Copying slices

I’m revisiting Zig by trying to update some very simple programs. I had originally tried it out in 2023 using version 0.10.1, but now I’m using 0.15.2. The base code, in C++, excluding prompting and other not relevant output, was this:

std::string name;
std::cin >> name;
std::cout >> name >> '\n';

An analogous C version would be something like this (excluding any error checking, of course):

char name[30];
scanf("%s", name);
printf("%s\n", name);

The Zig 0.10 version, which I believe worked fine back then, was somewhat as follows:

var name: [30]u8 = undefined;
const size = try stdin.read(&name);
if (size < name.len) {
    const line = std.mem.trimRight(u8, name[0..size], "\n\r");
    std.mem.copy(u8, &name, line);
}
try stdout.print("{}\n", .{name[0 .. size - 1]});

My current 0.15.2 version, is as follows:

var stdout_buffer: [1024]u8 = undefined;
var stdout_writer = std.fs.File.stdout().writer(&stdout_buffer);
const stdout = &stdout_writer.interface;

var stdin_buffer: [80]u8 = undefined;
var stdin_reader = std.fs.File.stdin().reader(&stdin_buffer);
const stdin = &stdin_reader.interface;

var name: [30:0]u8 = undefined;
const line = try stdin.takeDelimiterExclusive('\n');
const str = std.mem.trim(u8, line, " \n\r");
for (str, 0..) |c, i| {
    name[i] = c;
}

try stdout.print("{s}\n", .{name[0..str.len]});
try stdout.flush();

I understand the new I/O requirements and I’ve watched Andrew’s “Don’t forget to flush!”, but all the extra code is not my issue. What I struggled with was with copying from str to name. At first, it looked at std.membut there is no longer a copy() function there. It does have a copyForward() but it suggests using @memmovebecause the former is deprecated. Using @memcpy(name[0..str.len], str)does compile, but it gives a runtime error because “source and destination arguments have non-equal lengths”. So that’s why I ended up implementing a strncpy()-like loop by hand. I would think there must be an easier way, but I wasn’t able to find it.

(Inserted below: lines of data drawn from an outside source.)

(** A thread whose handle is being dropped touches the page no more. *)
Lemma dropped_kicks_no_more (ks : list kicker_kind) (ls ls' : list step_label) (m m' : Machine) (i : nat) :
  run ls (machine_new ks) = Some m → k_done <$> kickers m !! i = Some true → run ls' m = Some m' →
  SetFlag i ∉ ls' ∧ Signal i ∉ ls'.
Proof.
  intros H Hd H'. pose proof (run_ok _ _ _ H (machine_new_ok ks)) as Hok. clear H.
  revert m Hd H' Hok. induction ls' as [|l ls' IH]; intros m Hd H' Hok; [split; apply not_elem_of_nil|].
  simplify_eq/=. destruct (step l m) as [m1|] eqn:E; simplify_eq/=.
  destruct (step_done _ _ _ _ E Hok Hd) as (Hd1 & ? & ?).
  assert (machine_ok m1) by (apply (run_ok [l] m); [simpl; by rewrite E|done]).
  destruct (IH m1 Hd1 H' ltac:(done)). by rewrite !not_elem_of_cons.
Qed.

Lemma step_lookup (f : Kicker → Kicker) (l : step_label) (m : Machine) (i : nat) (k : Kicker) :
  kickers m !! i = Some k → step l m = Some (with_kicker m i (f k)) →
  ∃ m', step l m = Some m' ∧ kickers m' !! i = Some (f k).
Proof.
  intros E H. eexists. split; [exact H|]. simpl. by rewrite list_lookup_insert_eq by (by eapply lookup_lt_Some).
Qed.

Lemma wait_steps (m : Machine) (i : nat) (k : Kicker) :
  kickers m !! i = Some k → k_pc k = Starting →
  ∃ m', step (Wait i) m = Some m' ∧ kickers m' !! i = Some (at_pc k Waiting).
Proof.
  intros E Hp. apply (step_lookup (λ k, at_pc k Waiting)); [done|]. unfold step. rewrite E. simpl. by rewrite decide_True.
Qed.

Lemma expire_steps (m : Machine) (i : nat) (k : Kicker) :
  kickers m !! i = Some k → k_pc k = Waiting →
  ∃ m', step (Expire i) m = Some m' ∧ kickers m' !! i = Some (woken k).
Proof. intros E Hp. apply (step_lookup woken); [done|]. unfold step. rewrite E. simpl. by rewrite decide_True. Qed.

Lemma wake_steps (m : Machine) (i : nat) (k : Kicker) :
  kickers m !! i = Some k → k_pc k = Waiting → k_notified k = true →
  ∃ m', step (Wake i) m = Some m' ∧ kickers m' !! i = Some (woken k).
Proof.
  intros E Hp Hn. apply (step_lookup woken); [done|]. unfold step. rewrite E. simpl. by rewrite decide_True, Hn.
Qed.

Lemma join_steps (m : Machine) (i : nat) (k : Kicker) :
  kickers m !! i = Some k → k_pc k = Ended → k_done k = true → k_joined k = false →
  ∃ m', step (Join i) m = Some m' ∧ k_joined <$> kickers m' !! i = Some true.
Proof.
  intros E Hp Hd Hj. edestruct (step_lookup
    (λ k, {| k_kind := k_kind k; k_pc := Ended; k_done := true; k_notified := false; k_joined := true |})
    (Join i)) as (m' & E1 & E2); [exact E| |].
  - unfold step. rewrite E. simpl. by rewrite Hj, Hd, Hp.
  - exists m'. by rewrite E2.
Qed.

(** [drop] can always come to its end within three steps of the thread. *)
Lemma drop_joins (ks : list kicker_kind) (ls : list step_label) (m : Machine) (i : nat) :
  run ls (machine_new ks) = Some m → k_done <$> kickers m !! i = Some true →
  ∃ ls' m', (length ls' ≤ 3)%nat ∧ run ls' m = Some m' ∧ k_joined <$> kickers m' !! i = Some true.
Proof.
  intros H Hd. pose proof (run_ok _ _ _ H (machine_new_ok ks)) as Hok.
  apply fmap_Some in Hd as (k & E & Hd). symmetry in Hd.
  destruct (Forall_lookup_1 _ _ _ _ (ok_kickers _ Hok) E) as [Hl Hj]. clear H.
  destruct (k_joined k) eqn:Ej; [exists [], m; by rewrite E; simpl; rewrite Ej; split_and!; [lia| |]|].
  specialize (Hl Hd). apply bool_decide_eq_false in Hl.
  assert (∀ m k', kickers m !! i = Some k' → k_done k' = true → k_joined k' = false → k_pc k' = Waiting →
    ∃ m', run [Expire i; Join i] m = Some m' ∧ k_joined <$> kickers m' !! i = Some true) as Hw.
  { intros m1 k1 E1 Hd1 Hj1 Hp1. destruct (expire_steps _ _ _ E1 Hp1) as (m2 & S2 & E2).
    edestruct (join_steps m2 i) as (m3 & S3 & E3); [exact E2|..|exists m3; simpl; rewrite S2; simpl; by rewrite S3].
    all: unfold woken; simpl; by rewrite ?Hd1. }
  destruct (k_pc k) eqn:Hp; try tauto.
  - destruct (wait_steps _ _ _ E Hp) as (m1 & S1 & E1).
    destruct (Hw _ _ E1) as (m' & R & J); [done..|].
    exists [Wait i; Expire i; Join i], m'. split_and!; [simpl; lia| |done]. change (step (Wait i) m ≫= run [Expire i; Join i] = Some m').
    by rewrite S1.
  - destruct (Hw _ _ E) as (m' & R & J); [done..|]. exists [Expire i; Join i], m'. split_and!; [simpl; lia|done..].
  - destruct (join_steps _ _ _ E Hp Hd Ej) as (m' & S & J). exists [Join i], m'. simpl. rewrite S. split_and!; [lia|done..].
Qed.

(** The kicks a watchdog's thread still has. *)
Definition shots (k : Kicker) : nat :=
  match k_pc k with Kicked | Ended => 0 | _ => 1 end.

Lemma kicks_single (i : nat) (l : step_label) : kicks i [l] = if decide (l = SetFlag i) then 1%nat else 0%nat.
Proof. unfold kicks. rewrite filter_cons. by destruct (decide (l = SetFlag i)). Qed.

Lemma step_shots (l : step_label) (m m' : Machine) (i : nat) (k : Kicker) :
  step l m = Some m' → kickers m !! i = Some k → k_kind k = Watchdog →
  ∃ k', kickers m' !! i = Some k' ∧ k_kind k' = Watchdog ∧ (kicks i [l] + shots k' ≤ shots k)%nat.
Proof.
  intros H E Hk. rewrite kicks_single. unfold shots.
  destruct l as [j|j|j|j|j|j|j|j| | |]; unfold step in H; step_cases.
  all: try (exists k; split; [done|]; split; [done|]; by repeat case_decide).
  all: destruct (decide (j = i)) as [->|Hne];
    [rewrite list_lookup_insert_eq by (by eapply lookup_lt_Some)
    |rewrite list_lookup_insert_ne, E by done; exists k; split; [done|]; split; [done|];
     repeat case_decide; simplify_eq; done].
  all: eexists; split; [reflexivity|]; simplify_eq; split; [done|].
  all: repeat case_decide; simplify_eq/=; rewrite ?Hk; repeat case_match; simplify_eq; try lia.
Qed.
(* ===== verification/Initrd.v ===== *)
(** * Initial ramdisks (crates/nova-boot/src/initrd.rs)

    Building "newc" cpio archives from a directory tree, appending files to
    them, and placing one in guest memory; with a reader of the format as the
    specification the writers are proved against. *)

From S2P Require Import Prelude GuestMem BootParams.

(** ** Formatting *)

Local Abbreviation str := string_bytes.

Definition hex_digit (d : Z) : byte := z2b (if d <? 10 then 48 + d else 55 + d).

(** The [k] low hexadecimal digits of [n], most significant first. *)
Fixpoint hexn (k : nat) (n : Z) : list byte :=
  match k with
  | O => []
  | S k => hexn k (n / 16) ++ [hex_digit (n mod 16)]
  end.

(** [{:08X}]: upper-case hexadecimal, zero-padded to at least 8 digits. *)
Definition fmt_08X (n : Z) : list byte :=
  hexn (Nat.max 8 (Z.to_nat (Z.log2 n / 4 + 1))) n.

(** ** Writing entries *)

(** [(4 - (n % 4)) % 4] zero bytes. *)
Definition pad4 (n : Z) : list byte := replicate (Z.to_nat ((4 - n mod 4) mod 4)) x00.

Definition zeros8 : list byte := str "00000000".
Definition TRAILER : list byte := str "TRAILER!!!".
Lemma ids_of_app l k : ids_of (l ++ k) = ids_of l ++ ids_of k.
Proof. apply fmap_app. Qed.

(** A caller's step on a pool: the queue loses [out] and gains [back], the
    lent VMs become [l']. *)
Lemma pool_inv_client b s s' w l l' k k' n n' :
  pool_inv b {| inner := s; replenisher := w; lent := l; waiting := k; returned := n |} →
  inner_ok s' → conserved s' n' → next_id s' = next_id s →
  ids_of (ready s') ++ ids_of l' ⊆+ ids_of (ready s) ++ ids_of l →
  pool_inv b {| inner := s'; replenisher := w; lent := l'; waiting := k'; returned := n' |}.
Proof.
  intros Hp Hok Hc Hn Hs. eapply pool_inv_shrink; [exact Hp|done..|].
  unfold all_ids. cbn. rewrite !(assoc_L (++)). by apply submseteq_app.
Qed.

Lemma acquire_inv b s vm s' w l k k' n :
  acquire s = (vm, s') →
  pool_inv b {| inner := s; replenisher := w; lent := l; waiting := k; returned := n |} →
  pool_inv b {| inner := s'; replenisher := w; lent := option_list vm ++ l; waiting := k';
                returned := n |}.
Proof.
  intros Ha Hp. destruct (acquire_ok s vm s' n Ha) as (? & ? & ? & Hr); [apply Hp..|].
  eapply pool_inv_client; [exact Hp|done..|]. rewrite Hr, !ids_of_app, (assoc_L (++)).
  apply submseteq_app; [|done]. by rewrite (comm (++)).
Qed.

Lemma seqZ_issued a n b (l : list Z) :
  0 ≤ n → a + n ≤ b → 1 ≤ a → NoDup l → Forall (λ i, 1 ≤ i < a) l →
  NoDup (l ++ seqZ a n) ∧ Forall (λ i, 1 ≤ i < b) (l ++ seqZ a n).
Proof.
  intros ? ? ? Hu Hl. split.
  - apply NoDup_app. split_and!; [done| |apply NoDup_seqZ].
    intros i Hi Hs. rewrite Forall_forall in Hl. apply Hl in Hi. apply elem_of_seqZ in Hs. lia.
  - apply Forall_app. split; [eapply Forall_impl; [exact Hl|]; simpl; lia|].
    apply Forall_forall. intros i Hi%elem_of_seqZ. lia.
Qed.

Lemma replenish_begin_inv b now s ids s' l k n :
  0 ≤ max_pool_size cfg → b + max_pool_size cfg < 2 ^ 64 →
  replenish_begin now s = (ids, s') →
  pool_inv b {| inner := s; replenisher := Idle; lent := l; waiting := k; returned := n |} →
  pool_inv (b + max_pool_size cfg)
    {| inner := s'; replenisher := Creating ids; lent := l; waiting := k; returned := n |}.
Proof.
  intros Hm Hb Hr [Hok Hc Hu Hi Hn]. simpl in *.
  pose proof (zlen_nonneg ids).
  destruct (replenish_begin_spec now s ids s') as (Hk & He & Hn' & Hlen & _ & _ & _ & Hok' & Hc');
    [lia|done|lia|done|].
  pose proof (zlen_nonneg (ready s')).
  assert (Hsub : ids_of (ready s') ++ ids_of l ⊆+ ids_of (ready s) ++ ids_of l ++ []).
  { rewrite app_nil_r, Hk. apply submseteq_app; [|done]. apply fmap_submseteq, filter_sub. }
  apply submseteq_Permutation in Hsub as [dropped Hp].
  unfold all_ids in Hu, Hi. cbn in Hu, Hi. rewrite Hp in Hu. rewrite Hp in Hi.
  apply NoDup_app in Hu as (Hu & _ & _). apply Forall_app in Hi as [Hi _].
  destruct (seqZ_issued (next_id s) (zlen ids) (next_id s') (ids_of (ready s') ++ ids_of l))
    as [? ?]; [lia|lia|lia|done|done|].
  split; simpl; [auto|auto|..|lia]; unfold all_ids; simpl;
    rewrite (assoc_L (++)), He; done.
Qed.

Lemma replenish_push_inv b s ids made l k n :
  length made = length ids →
  pool_inv b {| inner := s; replenisher := Creating ids; lent := l; waiting := k; returned := n |} →
  pool_inv b {| inner := replenish_push (make_vms ids made) s; replenisher := Idle; lent := l;
                waiting := k; returned := n |}.
Proof.
  intros Hl Hp. destruct (replenish_push_spec (make_vms ids made) s) as (Hr & ? & _ & _ & ? & Hc);
    [apply Hp|].
  eapply pool_inv_shrink; [exact Hp|done|apply Hc, Hp|done|]. unfold all_ids. cbn [inner lent replenisher in_flight].
  rewrite Hr, ids_of_app, app_nil_r, <- (assoc_L (++)). apply submseteq_app; [done|].
  rewrite (comm (++)). apply submseteq_app; [done|].
  rewrite <- (ids_of_make_vms ids made Hl) at 2. apply fmap_submseteq, sublist_submseteq, sublist_take.
Qed.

A secondary issue, which was present in the 0.10 version also, is that to print just the nameand not any garbage leftover in the buffer, the variable has to be sliced using str.len (or size in the earlier code). In the actual test program, the name is printed a few times, so that’s also inconvenient (I sort of “fixed it” by declaring a constfor that slice).

1 Like

For your first issue:
There are multiple ways to copy some bytes. In the non-overlapping(noalias) case you can use @memcpy. If the memory regions do overleap you have copyForwards and copyBackwards in std.mem. depending on what should be overwritten in what order. In you case @memcpy should be enough.

For the second one you could maybe use std.mem.sliceTo to get the slice to the \0. Or maybe (I haven’t tested it) if you had a sentinel terminated slice this could also work automatically.

1 Like

Both your issues are just not accounting for the length of the data
You didn’t have to do that is c as that uses null termination and the buffer was filled with 0.
And cpp just handled it for you.

But copying into name is unnecessary in this example, you are forgetting that the reader has its own buffer and line is a slice into it. As long as you don’t read from it before your last use of line it is stable.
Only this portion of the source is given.